YOUR GOAL >> From the data below, return the exact lines starting at the line containing "Hypothesis (Hok : wpool_ok (l_w p))." and ending at the line containing "(Hw i ltac:(left)).", both included, and nothing else.

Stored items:
################

(** A loop over the endpoints that skips the others is a loop over them. *)
Lemma foldl_positive {A} (p : lpool) (f : A → Z → A) (g : A → Z → A) a l :
  (∀ a i, i ∈ l → positive_ep p i = true → f a i = g a i) → (∀ a i, i ∈ l → positive_ep p i = false → f a i = a) →
  foldl f a l = foldl g a (List.filter (positive_ep p) l).
Proof.
  revert a. induction l as [|i l IH]; intros a Ht Hf; [done|]. cbn. destruct (positive_ep p i) eqn:E; cbn; [rewrite Ht by (done || left)|rewrite Hf by (done || left)];
    apply IH; intros; (apply Ht || apply Hf); by try right.
Qed.

Lemma positive_len p : 0 ≤ l_n_eps p ≤ MAX_PROXY_EP → zlen (positive_eps p) ≤ MAX_PROXY_EP.
Proof.
  intros Hn. unfold positive_eps, zlen. pose proof (List.filter_length_le (positive_ep p) (zseq (l_n_eps p))) as Hf. unfold zseq in Hf at 2. rewrite length_fmap, length_seq in Hf. lia.
Qed.

Lemma sumz_zset (l : list Z) (a : list Z) x v :
  NoDup l → x ∈ l → (∀ i, i ∈ l → 0 ≤ i < zlen a) → sumz (zget (zset a x v)) l = sumz (zget a) l + v - zget a x.
Proof.
  intros Hnd Hx Hl. induction Hnd as [|y l Hy Hnd IH]; [set_solver|]. cbn. pose proof (Hl x Hx) as Hxr. pose proof (Hl y ltac:(left)) as Hyr. destruct (decide (x = y)) as [->|Hne].
  - rewrite zget_zset_eq by lia. rewrite (sumz_ext _ (zget a)); [lia|]. intros i Hi. pose proof (Hl i ltac:(by right)). apply zget_zset_ne; [lia|lia|]. intros ->. done.
  - rewrite zget_zset_ne by lia. rewrite IH; [lia|set_solver|]. intros; apply Hl; by right.
Qed.

Section weighted.
Context (p : lpool).
Hypothesis (Hok : wpool_ok (l_w p)).

Lemma n_ok : 0 < l_n_eps p ≤ MAX_PROXY_EP.
Proof using Hok. exact (wo_n _ Hok). Qed.

Lemma positive_range i : i ∈ positive_eps p → 0 ≤ i < l_n_eps p ∧ 0 < l_weight p i < 256.
Proof using Hok. intros Hi. apply positive_in in Hi as (H1 & _ & H2). pose proof (wo_weight _ Hok i H1). unfold l_weight in *. lia. Qed.

Lemma positive_weight_bounds : zlen (positive_eps p) ≤ positive_weight p ≤ 256 * 32.
Proof using Hok.
  pose proof n_ok. pose proof (positive_len p ltac:(lia)). unfold positive_weight, MAX_PROXY_EP in *. split.
  - rewrite <- (Z.mul_1_l (zlen _)), <- sumz_const. apply sumz_le. intros i Hi. apply positive_range in Hi. lia.
  - transitivity (sumz (λ _, 256) (positive_eps p)); [apply sumz_le; intros i Hi; apply positive_range in Hi; lia|]. rewrite sumz_const. lia.
Qed.

Lemma count_positive_eq : count_positive p = (zlen (positive_eps p), positive_weight p).
Proof using Hok.
  unfold count_positive. rewrite (foldl_positive p _ (λ '(k, t) i, (k + 1, u64 (t + l_weight p i)))); [|intros [k t] i _ E; by rewrite E|intros [k t] i _ E; by rewrite E].
  pose proof positive_weight_bounds as [_ Hb]. fold (positive_eps p). unfold positive_weight in *.
  assert (Hrun : ∀ l k t, (∀ i, i ∈ l → 0 ≤ l_weight p i) → 0 ≤ t → t + sumz (l_weight p) l < 2 ^ 64 →
    foldl (λ '(k, t) i, (k + 1, u64 (t + l_weight p i))) (k, t) l = (k + zlen l, t + sumz (l_weight p) l)).
  { induction l as [|i l IH]; intros k t Hw Ht Hs; [unfold zlen; cbn; f_equal; lia|]. cbn [foldl sumz] in *. pose proof (Hw i ltac:(left)).
    assert (0 ≤ sumz (l_weight p) l) by (apply sumz_nonneg; intros; apply Hw; by right). rewrite u64_small by lia.
    rewrite IH; [|intros; apply Hw; by right|lia|lia]. rewrite zlen_cons. f_equal; lia. }
  rewrite Hrun; [f_equal; lia| |lia|lia]. intros i Hi. apply positive_range in Hi. lia.
Qed.

(** The integer share and the remainder of endpoint [i] when [d] nodes are split. *)
Definition quota (d i : Z) : Z := (d * l_weight p i) / positive_weight p.
Definition rest (d i : Z) : Z := (d * l_weight p i) mod positive_weight p.

Lemma first_shares_eq d :
  0 ≤ d ≤ INT32_MAX → 0 < positive_weight p →
  let '(al, rm, n) := first_shares p d (positive_weight p) in
  zlen al = MAX_PROXY_EP ∧ zlen rm = MAX_PROXY_EP ∧ n = sumz (λ i, 1 + quota d i) (positive_eps p) ∧
  ∀ i, 0 ≤ i < MAX_PROXY_EP → zget al i = (if bool_decide (i ∈ positive_eps p) then 1 + quota d i else 0) ∧
    zget rm i = (if bool_decide (i ∈ positive_eps p) then rest d i else 0).
Proof using Hok.
  intros Hd HT. unfold first_shares.
  rewrite (foldl_positive p _ (λ '(al, rm, n) i, (zset al i (1 + quota d i), zset rm i (rest d i), n + (1 + quota d i)))).
  2: { intros [[al rm] n] i Hi E. rewrite E. cbn [negb]. assert (Hin : i ∈ positive_eps p) by (apply list_elem_of_In, filter_In; split; [by apply list_elem_of_In|done]).
       pose proof (positive_range i Hin). unfold INT32_MAX in *. rewrite u64_small by nia. done. }
  2: { intros [[al rm] n] i Hi E. by rewrite E. }
  fold (positive_eps p).
  assert (Hrun : ∀ l al rm n, NoDup l → (∀ i, i ∈ l → 0 ≤ i < MAX_PROXY_EP) → zlen al = MAX_PROXY_EP → zlen rm = MAX_PROXY_EP →
    let '(al', rm', n') := foldl (λ '(al, rm, n) i, (zset al i (1 + quota d i), zset rm i (rest d i), n + (1 + quota d i))) (al, rm, n) l in
    zlen al' = MAX_PROXY_EP ∧ zlen rm' = MAX_PROXY_EP ∧ n' = n + sumz (λ i, 1 + quota d i) l ∧
    ∀ i, 0 ≤ i < MAX_PROXY_EP → zget al' i = (if bool_decide (i ∈ l) then 1 + quota d i else zget al i) ∧
      zget rm' i = (if bool_decide (i ∈ l) then rest d i else zget rm i)).
  { intros l. induction l as [|x l IH]; intros al rm n Hnd Hl Ha Hm.
    - cbn. split_and!; [done|done|lia|]. intros i Hi. by rewrite bool_decide_eq_false_2 by set_solver.
    - apply NoDup_cons in Hnd as [Hx Hnd]. cbn [foldl]. pose proof (Hl x ltac:(left)) as Hxr.
      specialize (IH (zset al x (1 + quota d x)) (zset rm x (rest d x)) (n + (1 + quota d x)) Hnd ltac:(intros; apply Hl; by right) ltac:(by rewrite zlen_zset) ltac:(by rewrite zlen_zset)).
      destruct (foldl _ _ l) as [[al' rm'] n']. destruct IH as (H1 & H2 & H3 & H4). split_and!; [done|done|cbn; lia|]. intros i Hi. specialize (H4 i Hi) as [H4 H5].
      rewrite H4, H5. destruct (decide (i = x)) as [->|Hne].
      + rewrite (bool_decide_eq_false_2 (x ∈ l)), (bool_decide_eq_true_2 (x ∈ x :: l)) by (done || left). rewrite !zget_zset_eq by lia. done.
      + rewrite (bool_decide_ext (i ∈ x :: l) (i ∈ l)) by set_solver. rewrite !zget_zset_ne by lia. done. }
  specialize (Hrun (positive_eps p) (zrep MAX_PROXY_EP 0) (zrep MAX_PROXY_EP 0) 0 (positive_NoDup p)). 
  assert (Hin : ∀ i, i ∈ positive_eps p → 0 ≤ i < MAX_PROXY_EP) by (intros i Hi; apply positive_range in Hi; pose proof n_ok; lia).
  specialize (Hrun Hin eq_refl eq_refl). destruct (foldl _ _ _) as [[al rm] n]. destruct Hrun as (H1 & H2 & H3 & H4). split_and!; [done|done|done|].
  intros i Hi. specialize (H4 i Hi) as [-> ->]. rewrite zget_zrep by done. done.
Qed.

(** The best remainder is one of the largest. *)
Lemma best_remainder_spec rm :
  positive_eps p ≠ [] →
  best_remainder p rm ∈ positive_eps p ∧ ∀ i, i ∈ positive_eps p → zget rm i ≤ zget rm (best_remainder p rm).
Proof using Hok.
  intros Hne. unfold best_remainder.
  rewrite (foldl_positive p _ (λ best i, if (best <? 0) || (zget rm i >? zget rm best) then i else best)); [|intros a i _ E; by rewrite E|intros a i _ E; by rewrite E].
  fold (positive_eps p). assert (Hin : ∀ i, i ∈ positive_eps p → 0 ≤ i) by (intros i Hi; apply positive_range in Hi; lia).
  assert (Hrun : ∀ l best, (∀ i, i ∈ l → 0 ≤ i) → 0 ≤ best →
    let b := foldl (λ best i, if (best <? 0) || (zget rm i >? zget rm best) then i else best) best l in
    (b = best ∨ b ∈ l) ∧ zget rm best ≤ zget rm b ∧ ∀ i, i ∈ l → zget rm i ≤ zget rm b).
  { induction l as [|x l IH]; intros best Hl Hb; cbn zeta; [cbn; split_and!; [by left|lia|set_solver]|]. cbn [foldl].
    rewrite (proj2 (Z.ltb_ge best 0)) by lia. cbn [orb]. rewrite Z.gtb_ltb. pose proof (Hl x ltac:(left)). destruct (Z.ltb_spec (zget rm best) (zget rm x)) as [Hlt|Hge].
    - destruct (IH x ltac:(intros; apply Hl; by right) ltac:(lia)) as (H1 & H2 & H3). split_and!; [right; set_solver|lia|]. intros i Hi. apply elem_of_cons in Hi as [->|Hi]; [done|by apply H3].
    - destruct (IH best ltac:(intros; apply Hl; by right) Hb) as (H1 & H2 & H3). split_and!; [set_solver|lia|]. intros i Hi. apply elem_of_cons in Hi as [->|Hi]; [lia|by apply H3]. }
  destruct (positive_eps p) as [|x l] eqn:E; [done|]. cbn [foldl]. cbn [Z.ltb orb]. change (-1 <? 0) with true. cbn [orb].
  destruct (Hrun l x ltac:(intros; apply Hin; by right) ltac:(apply Hin; left)) as (H1 & H2 & H3). split; [set_solver|].
  intros i Hi. apply elem_of_cons in Hi as [->|Hi]; [done|by apply H3].
Qed.

(** While [k] nodes are still to be given: who has had one more. *)
Record handing (d k : Z) (al rm : list Z) : Prop := {
  ha_len : zlen al = MAX_PROXY_EP ∧ zlen rm = MAX_PROXY_EP;
  ha_left : k * positive_weight p ≤ sumz (zget rm) (positive_eps p);
  ha_one : ∀ i, i ∈ positive_eps p →
    zget al i = 1 + quota d i ∧ zget rm i = rest d i ∨
    zget al i = 2 + quota d i ∧ zget rm i = 0 ∧ 0 < rest d i ∧ ∀ j, j ∈ positive_eps p → zget rm j ≤ rest d i;
  ha_none : ∀ i, 0 ≤ i < MAX_PROXY_EP → i ∉ positive_eps p → zget al i = 0
}.

Lemma rest_bounds d i : 0 < positive_weight p → 0 ≤ rest d i < positive_weight p.
Proof. intros. unfold rest. apply Z.mod_pos_bound. lia. Qed.

Lemma hand_out_spec d k al rm :
  0 < positive_weight p → handing d (Z.of_nat k) al rm →
  ∃ al' rm', hand_out k p al rm = Some al' ∧ handing d 0 al' rm' ∧ sumz (zget al') (positive_eps p) = sumz (zget al) (positive_eps p) + Z.of_nat k.
Proof using Hok.
  intros HT. revert al rm. induction k as [|k IH]; intros al rm Hh; [exists al, rm; split_and!; [done|done|lia]|].
  assert (Hne : positive_eps p ≠ []) by (intros E; unfold positive_weight in HT; rewrite E in HT; cbn in HT; lia).
  destruct (best_remainder_spec rm Hne) as [Hb Hmax]. cbn [hand_out]. set (b := best_remainder p rm) in *. destruct Hh as [[Hla Hlr] Hleft Hone Hnone].
  pose proof (positive_range b Hb) as [Hbr _]. rewrite (proj2 (Z.ltb_ge b 0)) by lia. pose proof n_ok as Hn.
  assert (Hpos : 0 < zget rm b).
  { destruct (Z.lt_ge_cases 0 (zget rm b)); [done|]. exfalso.
    assert (sumz (zget rm) (positive_eps p) ≤ sumz (λ _, 0) (positive_eps p)) by (apply sumz_le; intros i Hi; specialize (Hmax i Hi); lia). rewrite sumz_const in *. nia. }
  destruct (Hone b Hb) as [[Hab Hrb]|(_ & Hrb & _)]; [|lia]. pose proof (rest_bounds d b HT).
  assert (Hrange : ∀ i, i ∈ positive_eps p → 0 ≤ i < MAX_PROXY_EP) by (intros i Hi; apply positive_range in Hi; lia).
  destruct (IH (zmod al b (Z.add 1)) (zset rm b 0)) as (al' & rm' & H1 & H2 & H3).
  - unfold zmod. split; [by rewrite !zlen_zset| | |].
    + rewrite sumz_zset; [|apply positive_NoDup|done|intros i Hi; rewrite Hlr; by apply Hrange]. lia.
    + intros i Hi. pose proof (Hrange i Hi) as Hir. destruct (decide (i = b)) as [->|Hni].
      * right. rewrite !zget_zset_eq by lia. split_and!; [lia|done|lia|]. intros j Hj. pose proof (Hrange j Hj). destruct (decide (j = b)) as [->|]; [rewrite zget_zset_eq by lia; lia|].
        rewrite zget_zset_ne by lia. rewrite <- Hrb. by apply Hmax.
      * rewrite !zget_zset_ne by lia. destruct (Hone i Hi) as [?|(? & ? & ? & Hj)]; [by left|]. right. split_and!; [done|done|done|]. intros j Hj'. specialize (Hj j Hj'). pose proof (Hrange j Hj').
        destruct (decide (j = b)) as [->|]; [rewrite zget_zset_eq by lia; lia|by rewrite zget_zset_ne by lia].
    + intros i Hi Hni. rewrite zget_zset_ne; [by apply Hnone|lia|lia|intros ->; done].
  - exists al', rm'. split_and!; [done|done|]. rewrite H3. unfold zmod. rewrite sumz_zset; [lia|apply positive_NoDup|done|intros i Hi; rewrite Hla; by apply Hrange].
Qed.

Lemma quota_rest d : sumz (λ i, positive_weight p * quota d i + rest d i) (positive_eps p) = d * positive_weight p.
Proof using Hok.
  rewrite (sumz_ext _ (λ i, d * l_weight p i)), sumz_mul; [done|]. intros i Hi. unfold quota, rest.
  assert (0 < positive_weight p) by (pose proof positive_weight_bounds; pose proof (list_elem_of_split _ _ Hi) as (l1 & l2 & E); rewrite E in H at 1; rewrite zlen_app, zlen_cons in H; unfold zlen in H; lia).
  symmetry. apply Z.div_mod. lia.
Qed.

Lemma weighted_shares_eq budget :
  0 < zlen (positive_eps p) ≤ budget → budget ≤ INT32_MAX →
  ∃ al rm, weighted_shares p budget = Some al ∧ handing (budget - zlen (positive_eps p)) 0 al rm ∧ sumz (zget al) (positive_eps p) = budget.
Proof using Hok.
  intros Hk Hb. unfold weighted_shares. pose proof n_ok as Hn. rewrite (proj2 (Z.leb_gt _ _)), Z.gtb_ltb, (proj2 (Z.ltb_ge _ _)), (proj2 (Z.leb_gt budget 0)) by lia. cbn [orb].
  rewrite count_positive_eq. pose proof positive_weight_bounds as HT. rewrite (proj2 (Z.eqb_neq _ _)), (proj2 (Z.ltb_ge budget _)), (proj2 (Z.eqb_neq (positive_weight p) 0)) by lia. cbn [orb].
  set (d := budget - zlen (positive_eps p)). pose proof (first_shares_eq d ltac:(lia) ltac:(lia)) as Hf. destruct (first_shares p d (positive_weight p)) as [[al rm] n]. destruct Hf as (Hla & Hlr & -> & Hget).
  assert (Hrange : ∀ i, i ∈ positive_eps p → 0 ≤ i < MAX_PROXY_EP) by (intros i Hi; apply positive_range in Hi; lia).
  assert (Hal : sumz (zget al) (positive_eps p) = sumz (λ i, 1 + quota d i) (positive_eps p)).
  { apply sumz_ext. intros i Hi. rewrite (proj1 (Hget i (Hrange i Hi))). by rewrite bool_decide_eq_true_2. }
  assert (Hrm : sumz (zget rm) (positive_eps p) = sumz (rest d) (positive_eps p)).
  { apply sumz_ext. intros i Hi. rewrite (proj2 (Hget i (Hrange i Hi))). by rewrite bool_decide_eq_true_2. }
  pose proof (quota_rest d) as Hq. rewrite sumz_add, sumz_mul in Hq.
  assert (Hn1 : sumz (λ i, 1 + quota d i) (positive_eps p) = zlen (positive_eps p) + sumz (quota d) (positive_eps p)) by (rewrite sumz_add, sumz_const; lia).
  assert (0 ≤ sumz (rest d) (positive_eps p)) by (apply sumz_nonneg; intros; apply rest_bounds; lia).
  rewrite Hn1. destruct (hand_out_spec d (Z.to_nat (budget - (zlen (positive_eps p) + sumz (quota d) (positive_eps p)))) al rm) as (al' & rm' & H1 & H2 & H3); [lia| |].
  - split; [done| | |].
    + rewrite Hrm, Z2Nat.id by nia. subst d. nia.
    + intros i Hi. left. specialize (Hget i (Hrange i Hi)). rewrite bool_decide_eq_true_2 in Hget by done. done.
    + intros i Hi Hni. specialize (Hget i Hi). rewrite bool_decide_eq_false_2 in Hget by done. by destruct Hget.
  - exists al', rm'. split_and!; [done|done|]. rewrite H3, Hal, Hn1. subst d. nia.
Qed.
End weighted.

################

ANSWER TO THE PROBLEM >>
Hypothesis (Hok : wpool_ok (l_w p)).

Lemma n_ok : 0 < l_n_eps p ≤ MAX_PROXY_EP.
Proof using Hok. exact (wo_n _ Hok). Qed.

Lemma positive_range i : i ∈ positive_eps p → 0 ≤ i < l_n_eps p ∧ 0 < l_weight p i < 256.
Proof using Hok. intros Hi. apply positive_in in Hi as (H1 & _ & H2). pose proof (wo_weight _ Hok i H1). unfold l_weight in *. lia. Qed.

Lemma positive_weight_bounds : zlen (positive_eps p) ≤ positive_weight p ≤ 256 * 32.
Proof using Hok.
  pose proof n_ok. pose proof (positive_len p ltac:(lia)). unfold positive_weight, MAX_PROXY_EP in *. split.
  - rewrite <- (Z.mul_1_l (zlen _)), <- sumz_const. apply sumz_le. intros i Hi. apply positive_range in Hi. lia.
  - transitivity (sumz (λ _, 256) (positive_eps p)); [apply sumz_le; intros i Hi; apply positive_range in Hi; lia|]. rewrite sumz_const. lia.
Qed.

Lemma count_positive_eq : count_positive p = (zlen (positive_eps p), positive_weight p).
Proof using Hok.
  unfold count_positive. rewrite (foldl_positive p _ (λ '(k, t) i, (k + 1, u64 (t + l_weight p i)))); [|intros [k t] i _ E; by rewrite E|intros [k t] i _ E; by rewrite E].
  pose proof positive_weight_bounds as [_ Hb]. fold (positive_eps p). unfold positive_weight in *.
  assert (Hrun : ∀ l k t, (∀ i, i ∈ l → 0 ≤ l_weight p i) → 0 ≤ t → t + sumz (l_weight p) l < 2 ^ 64 →
    foldl (λ '(k, t) i, (k + 1, u64 (t + l_weight p i))) (k, t) l = (k + zlen l, t + sumz (l_weight p) l)).
  { induction l as [|i l IH]; intros k t Hw Ht Hs; [unfold zlen; cbn; f_equal; lia|]. cbn [foldl sumz] in *. pose proof (Hw i ltac:(left)).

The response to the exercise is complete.